▸ **SOURCE MATERIAL**:
··········
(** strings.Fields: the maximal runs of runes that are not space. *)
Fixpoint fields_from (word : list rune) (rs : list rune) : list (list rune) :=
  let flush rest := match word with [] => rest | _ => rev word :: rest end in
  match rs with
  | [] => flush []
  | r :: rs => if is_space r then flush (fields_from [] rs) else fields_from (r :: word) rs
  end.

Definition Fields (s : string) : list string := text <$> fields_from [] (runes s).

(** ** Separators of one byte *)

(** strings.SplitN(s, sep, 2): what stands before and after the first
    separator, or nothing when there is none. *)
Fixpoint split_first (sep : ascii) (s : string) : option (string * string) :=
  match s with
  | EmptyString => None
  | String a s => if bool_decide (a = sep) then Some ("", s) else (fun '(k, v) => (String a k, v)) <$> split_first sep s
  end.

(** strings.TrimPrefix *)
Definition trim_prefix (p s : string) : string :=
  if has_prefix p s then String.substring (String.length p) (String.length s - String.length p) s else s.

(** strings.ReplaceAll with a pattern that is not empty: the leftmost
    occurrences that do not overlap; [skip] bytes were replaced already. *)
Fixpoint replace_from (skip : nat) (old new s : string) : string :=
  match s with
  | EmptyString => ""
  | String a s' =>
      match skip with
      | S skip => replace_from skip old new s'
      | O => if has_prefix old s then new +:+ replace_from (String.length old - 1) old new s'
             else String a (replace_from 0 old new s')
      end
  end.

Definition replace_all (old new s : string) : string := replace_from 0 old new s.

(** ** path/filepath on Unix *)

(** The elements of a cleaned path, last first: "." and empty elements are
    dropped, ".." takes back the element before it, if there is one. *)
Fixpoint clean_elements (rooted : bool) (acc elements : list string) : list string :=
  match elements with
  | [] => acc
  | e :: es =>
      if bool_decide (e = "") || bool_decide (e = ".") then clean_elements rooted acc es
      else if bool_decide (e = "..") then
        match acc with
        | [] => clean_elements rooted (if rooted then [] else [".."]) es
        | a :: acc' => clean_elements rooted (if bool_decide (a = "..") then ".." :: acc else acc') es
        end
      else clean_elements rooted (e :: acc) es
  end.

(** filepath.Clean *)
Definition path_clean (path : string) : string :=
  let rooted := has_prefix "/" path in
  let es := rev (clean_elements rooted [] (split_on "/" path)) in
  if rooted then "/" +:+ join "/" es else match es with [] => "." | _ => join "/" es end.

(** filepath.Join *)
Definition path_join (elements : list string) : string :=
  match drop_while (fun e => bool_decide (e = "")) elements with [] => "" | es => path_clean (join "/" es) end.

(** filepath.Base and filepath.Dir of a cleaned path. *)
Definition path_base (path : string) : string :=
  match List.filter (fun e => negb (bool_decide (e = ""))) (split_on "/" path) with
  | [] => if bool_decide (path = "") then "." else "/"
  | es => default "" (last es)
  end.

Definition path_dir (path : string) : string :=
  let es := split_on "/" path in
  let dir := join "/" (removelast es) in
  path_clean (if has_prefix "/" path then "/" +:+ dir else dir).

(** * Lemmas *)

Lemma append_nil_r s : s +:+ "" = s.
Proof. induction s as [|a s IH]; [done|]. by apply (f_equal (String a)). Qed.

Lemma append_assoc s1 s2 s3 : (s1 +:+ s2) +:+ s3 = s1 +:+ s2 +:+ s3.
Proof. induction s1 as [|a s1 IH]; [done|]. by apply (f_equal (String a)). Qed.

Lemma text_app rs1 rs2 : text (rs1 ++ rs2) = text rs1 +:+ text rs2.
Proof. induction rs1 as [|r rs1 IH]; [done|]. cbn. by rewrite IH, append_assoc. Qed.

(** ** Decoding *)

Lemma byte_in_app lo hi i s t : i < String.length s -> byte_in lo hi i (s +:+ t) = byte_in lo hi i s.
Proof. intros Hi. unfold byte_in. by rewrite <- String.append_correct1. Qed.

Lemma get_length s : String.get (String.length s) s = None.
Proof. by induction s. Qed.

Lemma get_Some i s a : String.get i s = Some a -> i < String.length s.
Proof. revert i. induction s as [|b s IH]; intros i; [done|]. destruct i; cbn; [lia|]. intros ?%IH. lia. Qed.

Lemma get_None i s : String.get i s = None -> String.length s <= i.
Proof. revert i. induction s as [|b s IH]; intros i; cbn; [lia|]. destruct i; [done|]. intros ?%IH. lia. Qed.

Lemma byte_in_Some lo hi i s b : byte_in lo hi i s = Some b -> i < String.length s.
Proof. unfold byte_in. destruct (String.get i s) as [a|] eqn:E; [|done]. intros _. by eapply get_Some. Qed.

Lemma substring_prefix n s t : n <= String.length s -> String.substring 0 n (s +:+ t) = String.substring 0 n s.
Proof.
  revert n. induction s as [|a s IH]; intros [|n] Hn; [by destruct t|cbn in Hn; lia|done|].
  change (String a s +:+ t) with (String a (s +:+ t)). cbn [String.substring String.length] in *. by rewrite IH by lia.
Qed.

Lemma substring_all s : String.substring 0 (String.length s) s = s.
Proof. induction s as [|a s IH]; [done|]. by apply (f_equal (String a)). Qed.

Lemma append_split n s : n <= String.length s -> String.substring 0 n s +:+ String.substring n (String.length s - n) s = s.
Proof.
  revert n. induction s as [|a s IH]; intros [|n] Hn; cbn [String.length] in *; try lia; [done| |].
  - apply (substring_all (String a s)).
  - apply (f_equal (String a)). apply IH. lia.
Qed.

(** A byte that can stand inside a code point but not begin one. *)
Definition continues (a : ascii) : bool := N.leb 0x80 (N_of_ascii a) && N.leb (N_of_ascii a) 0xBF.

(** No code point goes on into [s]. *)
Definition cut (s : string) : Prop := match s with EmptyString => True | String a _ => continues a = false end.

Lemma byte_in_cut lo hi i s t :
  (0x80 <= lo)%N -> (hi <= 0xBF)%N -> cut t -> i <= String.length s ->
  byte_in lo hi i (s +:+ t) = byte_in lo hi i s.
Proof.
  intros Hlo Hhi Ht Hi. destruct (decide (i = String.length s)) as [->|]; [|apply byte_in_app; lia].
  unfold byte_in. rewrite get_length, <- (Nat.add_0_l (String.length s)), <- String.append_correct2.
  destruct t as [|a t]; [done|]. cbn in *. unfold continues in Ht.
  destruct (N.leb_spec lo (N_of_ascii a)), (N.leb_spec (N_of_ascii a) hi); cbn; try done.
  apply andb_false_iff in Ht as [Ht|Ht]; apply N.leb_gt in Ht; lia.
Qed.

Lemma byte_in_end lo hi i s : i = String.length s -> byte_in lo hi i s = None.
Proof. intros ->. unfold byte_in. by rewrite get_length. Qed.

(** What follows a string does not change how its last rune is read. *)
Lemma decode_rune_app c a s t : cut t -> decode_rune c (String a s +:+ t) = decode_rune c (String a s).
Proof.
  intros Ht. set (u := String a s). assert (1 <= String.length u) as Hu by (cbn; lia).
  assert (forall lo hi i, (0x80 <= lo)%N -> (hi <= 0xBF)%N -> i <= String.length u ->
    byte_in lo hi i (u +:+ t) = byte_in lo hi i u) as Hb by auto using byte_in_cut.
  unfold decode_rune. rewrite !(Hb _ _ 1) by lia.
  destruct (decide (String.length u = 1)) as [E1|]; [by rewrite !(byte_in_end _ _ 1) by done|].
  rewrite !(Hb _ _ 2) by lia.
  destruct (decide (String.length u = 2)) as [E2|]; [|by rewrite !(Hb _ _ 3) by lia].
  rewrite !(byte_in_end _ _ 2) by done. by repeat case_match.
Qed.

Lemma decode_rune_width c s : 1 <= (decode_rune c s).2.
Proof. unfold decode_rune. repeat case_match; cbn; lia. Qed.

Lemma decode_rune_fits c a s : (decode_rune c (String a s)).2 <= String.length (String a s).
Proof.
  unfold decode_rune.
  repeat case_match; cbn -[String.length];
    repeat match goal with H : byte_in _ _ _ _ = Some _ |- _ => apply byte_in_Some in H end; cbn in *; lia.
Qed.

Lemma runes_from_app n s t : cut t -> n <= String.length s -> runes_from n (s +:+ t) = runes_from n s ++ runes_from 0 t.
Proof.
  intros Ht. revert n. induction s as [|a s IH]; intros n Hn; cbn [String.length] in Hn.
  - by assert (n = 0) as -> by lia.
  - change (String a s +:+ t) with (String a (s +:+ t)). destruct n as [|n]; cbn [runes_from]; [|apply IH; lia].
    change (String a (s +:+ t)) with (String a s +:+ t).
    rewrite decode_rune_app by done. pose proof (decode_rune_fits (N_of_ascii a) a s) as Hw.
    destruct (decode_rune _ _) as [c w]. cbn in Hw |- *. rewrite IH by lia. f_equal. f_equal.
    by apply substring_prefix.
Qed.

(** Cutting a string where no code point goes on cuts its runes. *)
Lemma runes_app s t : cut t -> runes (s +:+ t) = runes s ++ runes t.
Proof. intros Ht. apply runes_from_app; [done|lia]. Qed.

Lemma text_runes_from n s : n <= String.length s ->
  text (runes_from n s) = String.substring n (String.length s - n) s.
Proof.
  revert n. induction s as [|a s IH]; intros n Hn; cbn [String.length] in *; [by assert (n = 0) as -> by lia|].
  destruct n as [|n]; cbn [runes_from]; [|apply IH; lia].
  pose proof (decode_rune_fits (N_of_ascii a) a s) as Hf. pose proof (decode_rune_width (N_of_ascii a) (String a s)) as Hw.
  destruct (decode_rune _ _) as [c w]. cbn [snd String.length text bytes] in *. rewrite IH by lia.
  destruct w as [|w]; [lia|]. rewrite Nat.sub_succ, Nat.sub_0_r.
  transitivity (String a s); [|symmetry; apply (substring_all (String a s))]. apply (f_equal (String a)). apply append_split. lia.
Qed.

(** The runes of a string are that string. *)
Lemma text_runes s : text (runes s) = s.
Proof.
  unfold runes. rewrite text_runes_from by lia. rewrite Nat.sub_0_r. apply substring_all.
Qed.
··········
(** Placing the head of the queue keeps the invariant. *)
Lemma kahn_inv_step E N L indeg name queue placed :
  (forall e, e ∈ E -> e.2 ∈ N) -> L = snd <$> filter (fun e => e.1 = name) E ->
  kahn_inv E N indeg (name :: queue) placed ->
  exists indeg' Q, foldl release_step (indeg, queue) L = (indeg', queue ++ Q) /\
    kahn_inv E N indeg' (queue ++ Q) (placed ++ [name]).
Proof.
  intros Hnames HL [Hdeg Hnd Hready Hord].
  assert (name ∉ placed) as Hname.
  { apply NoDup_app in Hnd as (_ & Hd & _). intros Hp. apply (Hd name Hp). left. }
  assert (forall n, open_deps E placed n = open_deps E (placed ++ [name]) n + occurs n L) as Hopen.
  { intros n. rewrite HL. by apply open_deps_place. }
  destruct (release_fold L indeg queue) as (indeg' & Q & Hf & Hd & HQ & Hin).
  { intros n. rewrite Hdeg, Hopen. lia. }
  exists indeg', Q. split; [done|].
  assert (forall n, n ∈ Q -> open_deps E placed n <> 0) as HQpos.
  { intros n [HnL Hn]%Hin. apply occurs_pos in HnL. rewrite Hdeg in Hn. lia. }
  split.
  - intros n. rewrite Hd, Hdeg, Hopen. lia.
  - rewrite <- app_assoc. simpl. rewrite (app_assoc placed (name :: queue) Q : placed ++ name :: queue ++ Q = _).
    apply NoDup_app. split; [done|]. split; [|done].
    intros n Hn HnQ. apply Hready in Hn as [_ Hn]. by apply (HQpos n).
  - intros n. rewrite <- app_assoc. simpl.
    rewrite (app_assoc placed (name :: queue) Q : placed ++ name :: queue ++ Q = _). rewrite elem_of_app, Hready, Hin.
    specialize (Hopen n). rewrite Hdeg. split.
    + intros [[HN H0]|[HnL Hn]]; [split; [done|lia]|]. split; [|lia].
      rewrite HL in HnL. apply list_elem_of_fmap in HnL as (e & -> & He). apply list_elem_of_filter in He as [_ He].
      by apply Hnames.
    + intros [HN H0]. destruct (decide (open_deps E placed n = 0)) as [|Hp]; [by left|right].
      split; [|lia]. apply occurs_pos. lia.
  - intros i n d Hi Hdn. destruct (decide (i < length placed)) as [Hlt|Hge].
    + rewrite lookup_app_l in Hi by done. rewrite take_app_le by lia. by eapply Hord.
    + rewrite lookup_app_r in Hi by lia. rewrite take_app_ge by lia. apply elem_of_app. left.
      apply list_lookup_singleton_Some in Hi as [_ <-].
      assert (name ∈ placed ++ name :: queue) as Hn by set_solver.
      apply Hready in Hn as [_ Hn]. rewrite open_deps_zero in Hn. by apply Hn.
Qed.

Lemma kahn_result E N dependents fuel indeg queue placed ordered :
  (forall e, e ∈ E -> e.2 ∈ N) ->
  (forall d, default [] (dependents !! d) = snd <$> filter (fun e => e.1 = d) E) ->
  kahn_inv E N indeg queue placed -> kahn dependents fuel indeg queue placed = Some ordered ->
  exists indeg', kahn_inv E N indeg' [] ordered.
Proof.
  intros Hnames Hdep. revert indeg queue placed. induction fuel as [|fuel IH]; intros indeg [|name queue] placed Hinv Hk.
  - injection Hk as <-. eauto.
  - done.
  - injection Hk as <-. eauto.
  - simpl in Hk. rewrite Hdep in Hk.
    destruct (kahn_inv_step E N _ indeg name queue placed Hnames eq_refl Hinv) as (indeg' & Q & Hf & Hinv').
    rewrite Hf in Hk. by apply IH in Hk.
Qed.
··········
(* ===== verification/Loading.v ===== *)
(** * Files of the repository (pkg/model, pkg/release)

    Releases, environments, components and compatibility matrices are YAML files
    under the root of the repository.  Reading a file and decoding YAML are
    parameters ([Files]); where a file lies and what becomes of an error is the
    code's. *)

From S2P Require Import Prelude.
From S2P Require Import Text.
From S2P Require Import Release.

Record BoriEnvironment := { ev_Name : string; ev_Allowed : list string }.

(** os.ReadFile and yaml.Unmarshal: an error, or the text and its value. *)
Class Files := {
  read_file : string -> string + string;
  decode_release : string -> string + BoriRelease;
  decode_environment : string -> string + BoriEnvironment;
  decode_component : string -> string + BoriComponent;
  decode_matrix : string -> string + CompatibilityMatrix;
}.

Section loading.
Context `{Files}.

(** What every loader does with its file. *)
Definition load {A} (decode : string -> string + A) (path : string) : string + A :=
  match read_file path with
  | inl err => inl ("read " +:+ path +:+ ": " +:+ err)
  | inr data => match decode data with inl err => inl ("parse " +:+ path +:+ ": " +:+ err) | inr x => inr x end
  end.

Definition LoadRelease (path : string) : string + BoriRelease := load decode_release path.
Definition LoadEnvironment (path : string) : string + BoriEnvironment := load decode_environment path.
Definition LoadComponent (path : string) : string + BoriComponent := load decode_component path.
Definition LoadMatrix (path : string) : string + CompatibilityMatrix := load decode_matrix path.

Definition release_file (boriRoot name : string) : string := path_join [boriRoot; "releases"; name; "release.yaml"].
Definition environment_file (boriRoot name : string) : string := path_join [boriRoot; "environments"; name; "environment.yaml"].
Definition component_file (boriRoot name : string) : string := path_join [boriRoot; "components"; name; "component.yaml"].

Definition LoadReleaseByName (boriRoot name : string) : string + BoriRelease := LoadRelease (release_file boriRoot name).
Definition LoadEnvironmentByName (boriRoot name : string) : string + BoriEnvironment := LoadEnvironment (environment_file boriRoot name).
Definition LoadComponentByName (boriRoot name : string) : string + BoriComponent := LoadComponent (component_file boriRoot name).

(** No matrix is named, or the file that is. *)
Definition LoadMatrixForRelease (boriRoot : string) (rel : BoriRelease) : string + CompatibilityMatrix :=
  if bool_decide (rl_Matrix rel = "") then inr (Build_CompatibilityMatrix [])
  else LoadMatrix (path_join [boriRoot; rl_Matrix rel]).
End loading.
··········
▸ **WORK TO BE COMPLETED**: Sift through the material above and copy the lines that contain the word "change".

▸ **TASK SOLUTION**:
  change (String a s +:+ t) with (String a (s +:+ t)). cbn [String.substring String.length] in *. by rewrite IH by lia.
(** What follows a string does not change how its last rune is read. *)
  - change (String a s +:+ t) with (String a (s +:+ t)). destruct n as [|n]; cbn [runes_from]; [|apply IH; lia].
    change (String a (s +:+ t)) with (String a s +:+ t).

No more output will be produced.